But all the discussion and analysis I have seen is that the change has almost all been on the provider side, that there haven’t been massive increases in patient dissatisfaction with Medicare suggesting beneficiaries getting short shrift, and that as a pure matter of tracking the vast bulk of the change in projections was recorded with the 2010 Report and was credited to reforms from ACA.
Certainly you are right to be skeptical. That is what makes the Tale of Two Charts so fascinating. It seems to be too good to be true. And maybe it is. Which makes this post an open challenge.
I am not afraid of pushback here, after all these aren’t my numbers, not my ultimate work product, as I often say I am just a number pointer and not a number cruncher.
In case it is not clear. These changes are not directly representing changes in overall health spending or even in overall federal spending on health care.
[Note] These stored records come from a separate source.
(** * is-an-ai.dev: validation and reconciliation of subdomain definitions

    A shallow embedding of the two scripts of the repository:

    - the validator, which checks the changed definition files under
      [domains/];
    - [scripts/sync-dns.js], which converges the remote DNS zone and the
      shared redirect ruleset to the definitions.

    Modelling conventions.
    - JavaScript strings are modelled as [string] (8-bit characters); case
      conversion acts on the ASCII letters.
    - JSON numbers are modelled as integers ([Z]).
    - A JavaScript object is an association list in property enumeration
      order with pairwise distinct keys.
    - File contents are taken after [JSON.parse]: a file is missing,
      unparsable, or holds a value.
    - The remote API is an explicit in-memory zone; the ids it hands out
      are numbers, and every call a script issues is appended to a trace.
    - Three primitives are exact on a range only: upper and lower case
      and the white space of [\s] are those of the 7-bit characters
      (JavaScript also maps U+017F to S and counts U+00A0 as white
      space); [String(n)] is the digit string of a safe integer
      (JavaScript writes an exponent from 1e21 on); and [String(v)] of
      an object that holds an own [toString] property raises a
      [TypeError], where [String_] has no exception. The predicates
      [plain_char], [exact_text] and [readable_type] name these ranges.

    The definitions come first: the two scripts, then the properties and
    sample data the statements use. The theorems follow. *)

From Stdlib Require Import Ascii String ZArith Lia Bool Permutation.
From stdpp Require Import base list strings gmap.

Set Warnings "-register-all".

Local Open Scope string_scope.
Local Open Scope list_scope.

(** ** JavaScript string primitives *)
Module JsString.

Fixpoint startsWith (s p : string) : bool :=
  match p, s with
  | EmptyString, _ => true
  | String b p', String a s' => if Ascii.eqb a b then startsWith s' p' else false
  | String _ _, EmptyString => false
  end.

Fixpoint endsWith (s p : string) : bool :=
  if String.eqb s p then true
  else match s with
       | EmptyString => false
       | String _ s' => endsWith s' p
       end.

Fixpoint includes (s p : string) : bool :=
  if startsWith s p then true
  else match s with
       | EmptyString => false
       | String _ s' => includes s' p
       end.

(** [s.split(c)] for a one-character separator [c]. *)
Fixpoint split (c : ascii) (s : string) : list string :=
  match s with
  | EmptyString => [EmptyString]
  | String a s' =>
      if Ascii.eqb a c then EmptyString :: split c s'
      else match split c s' with
           | h :: t => String a h :: t
           | [] => [String a EmptyString]
           end
  end.

Fixpoint join (sep : string) (l : list string) : string :=
  match l with
  | [] => EmptyString
  | [x] => x
  | x :: rest => x +:+ sep +:+ join sep rest
  end.

Definition is_upper (a : ascii) : bool :=
  let n := nat_of_ascii a in (65 <=? n)%nat && (n <=? 90)%nat.
Definition is_lower (a : ascii) : bool :=
  let n := nat_of_ascii a in (97 <=? n)%nat && (n <=? 122)%nat.

Definition upper_char (a : ascii) : ascii :=
  if is_lower a then ascii_of_nat (nat_of_ascii a - 32) else a.
Definition lower_char (a : ascii) : ascii :=
  if is_upper a then ascii_of_nat (nat_of_ascii a + 32) else a.

(** [s.toUpperCase()] and [s.toLowerCase()], as they act on 7-bit
    characters; other characters are left as they are. *)
Fixpoint toUpperCase (s : string) : string :=
  match s with
  | EmptyString => EmptyString
  | String a s' => String (upper_char a) (toUpperCase s')
  end.

Fixpoint toLowerCase (s : string) : string :=
  match s with
  | EmptyString => EmptyString
  | String a s' => String (lower_char a) (toLowerCase s')
  end.

Fixpoint slice_from (n : nat) (s : string) : string :=
  match n, s with
  | O, _ => s
  | S n', String _ s' => slice_from n' s'
  | S _, EmptyString => EmptyString
  end.

(** [s.replace(pat, rep)] with a string pattern: first occurrence only. *)
Fixpoint replace (s pat rep : string) : string :=
  if startsWith s pat then rep +:+ slice_from (String.length pat) s
  else match s with
       | EmptyString => EmptyString
       | String a s' => String a (replace s' pat rep)
       end.

(** Decimal rendering of an integer, as [String(n)] gives it for a safe
    integer. *)
Definition digit_char (d : nat) : ascii := ascii_of_nat (48 + d).

Fixpoint nat_digits (fuel n : nat) (acc : string) : string :=
  match fuel with
  | O => acc
  | S fuel' =>
      let acc' := String (digit_char (n mod 10)) acc in
      if (n <? 10)%nat then acc' else nat_digits fuel' (n / 10) acc'
  end.

Definition of_nat (n : nat) : string := nat_digits (S n) n EmptyString.

Definition of_Z (z : Z) : string :=
  if (z <? 0)%Z then String "-"%char (of_nat (Z.to_nat (- z)))
  else of_nat (Z.to_nat z).

(** Every character of [s] satisfies [P]. *)
Fixpoint chars_in (P : ascii -> bool) (s : string) : bool :=
  match s with
  | EmptyString => true
  | String a s' => P a && chars_in P s'
  end.

End JsString.

(** ** JavaScript values

  The values [JSON.parse] yields, plus [undefined] for absent properties. *)
Inductive value : Type :=
| VUndefined
| VNull
| VBool (b : bool)
| VNum (n : Z)
| VStr (s : string)
| VArr (elems : list value)
| VObj (props : list (string * value)).

Definition obj : Type := list (string * value).

Module Js.
Import JsString.

Fixpoint assoc (k : string) (o : obj) : option value :=
  match o with
  | [] => None
  | (k', v) :: rest => if String.eqb k' k then Some v else assoc k rest
  end.

(** [o[k]] *)
Definition get (o : obj) (k : string) : value :=
  match assoc k o with Some v => v | None => VUndefined end.

(** [k in o] *)
Definition has (o : obj) (k : string) : bool :=
  match assoc k o with Some _ => true | None => false end.

(** [o[k] = v]: overwrite in place, or append as the last property. *)
Fixpoint set (o : obj) (k : string) (v : value) : obj :=
  match o with
  | [] => [(k, v)]
  | (k', v') :: rest =>
      if String.eqb k' k then (k', v) :: rest else (k', v') :: set rest k v
  end.

(** [Object.keys(o)] *)
Definition keys (o : obj) : list string := map fst o.

(** [l.includes(s)] on an array of strings. *)
Fixpoint str_includes (l : list string) (s : string) : bool :=
  match l with
  | [] => false
  | x :: rest => if String.eqb x s then true else str_includes rest s
  end.

(** [a === b]. Two arrays or two objects obtained from different parses
    are different references, hence never strictly equal. *)
Definition strict_eq (a b : value) : bool :=
  match a, b with
  | VUndefined, VUndefined => true
  | VNull, VNull => true
  | VBool x, VBool y => Bool.eqb x y
  | VNum x, VNum y => (x =? y)%Z
  | VStr x, VStr y => String.eqb x y
  | _, _ => false
  end.

(** [typeof v] *)
Definition typeof (v : value) : string :=
  match v with
  | VUndefined => "undefined"
  | VNull => "object"
  | VBool _ => "boolean"
  | VNum _ => "number"
  | VStr _ => "string"
  | VArr _ => "object"
  | VObj _ => "object"
  end.

(** [String(v)], for a [v] on which it raises no exception. *)
Fixpoint String_ (v : value) : string :=
  match v with
  | VUndefined => "undefined"
  | VNull => "null"
  | VBool true => "true"
  | VBool false => "false"
  | VNum n => of_Z n
  | VStr s => s
  | VArr l =>
      join ","
        (map (fun e => match e with
                       | VUndefined | VNull => EmptyString
                       | _ => String_ e
                       end) l)
  | VObj _ => "[object Object]"
  end.

(** Truthiness, as in [if (v)] and [!v]. *)
Definition truthy (v : value) : bool :=
  match v with
  | VUndefined | VNull => false
  | VBool b => b
  | VNum n => negb (n =? 0)%Z
  | VStr s => negb (String.eqb s EmptyString)
  | VArr _ | VObj _ => true
  end.

End Js.

(** ** Regular expressions

  The three anchored patterns of the validator are written as terms of
  [regex] and run by a derivative matcher; [test r s] is [/^r$/.test(s)]. *)
Module Regex.

Inductive regex : Type :=
| Void
| Eps
| Chr (p : ascii -> bool)
| Cat (r1 r2 : regex)
| Alt (r1 r2 : regex)
| Star (r : regex).

Fixpoint nullable (r : regex) : bool :=
  match r with
  | Void => false
  | Eps => true
  | Chr _ => false
  | Cat r1 r2 => nullable r1 && nullable r2
  | Alt r1 r2 => nullable r1 || nullable r2
  | Star _ => true
  end.

Fixpoint deriv (a : ascii) (r : regex) : regex :=
  match r with
  | Void => Void
  | Eps => Void
  | Chr p => if p a then Eps else Void
  | Cat r1 r2 =>
      if nullable r1 then Alt (Cat (deriv a r1) r2) (deriv a r2)
      else Cat (deriv a r1) r2
  | Alt r1 r2 => Alt (deriv a r1) (deriv a r2)
  | Star r1 => Cat (deriv a r1) (Star r1)
  end.

Fixpoint test (r : regex) (s : string) : bool :=
  match s with
  | EmptyString => nullable r
  | String a s' => test (deriv a r) s'
  end.

(** Derived forms: [r+], [r?], [r{n}], [r{lo,hi}], a literal, [[a-b]]. *)
Definition Plus (r : regex) : regex := Cat r (Star r).
Definition Opt (r : regex) : regex := Alt Eps r.

Fixpoint Rep (n : nat) (r : regex) : regex :=
  match n with
  | O => Eps
  | S n' => Cat r (Rep n' r)
  end.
They don’t capture health insurance supplied via the exchanges, or the VA system, or medicaid, or military health.
Instead the red line represents just Medicare with HI being the funding mechanism for Part A Hospitals and SMI that for Part B Physicians and Part D Drugs even as Part C Medicare Advantage is split between HI and SMI.
Is there a huge change in the assumptions of the two estimates?
Is there a chance there is political influence in one or the other or both? (I assume Bush was appointing people prior to 2009, and had an interest in making it look bad, while Obama has appointed the more recent authors, and has an interest in making it look good, but I do not even know how the authors came to be the authors.)
I thought at first it might be that the 2009 projections assumed a “doc fix” and the 2015 projections do not, but we got a permanent Doc Fix in April, so that cannot be it.
Bruce,
Yes , I would think that if there had been any obvious cost-shifting to Medicare patients that we would have heard the screaming. I just don’t like to get my hopes up , only to have them dashed.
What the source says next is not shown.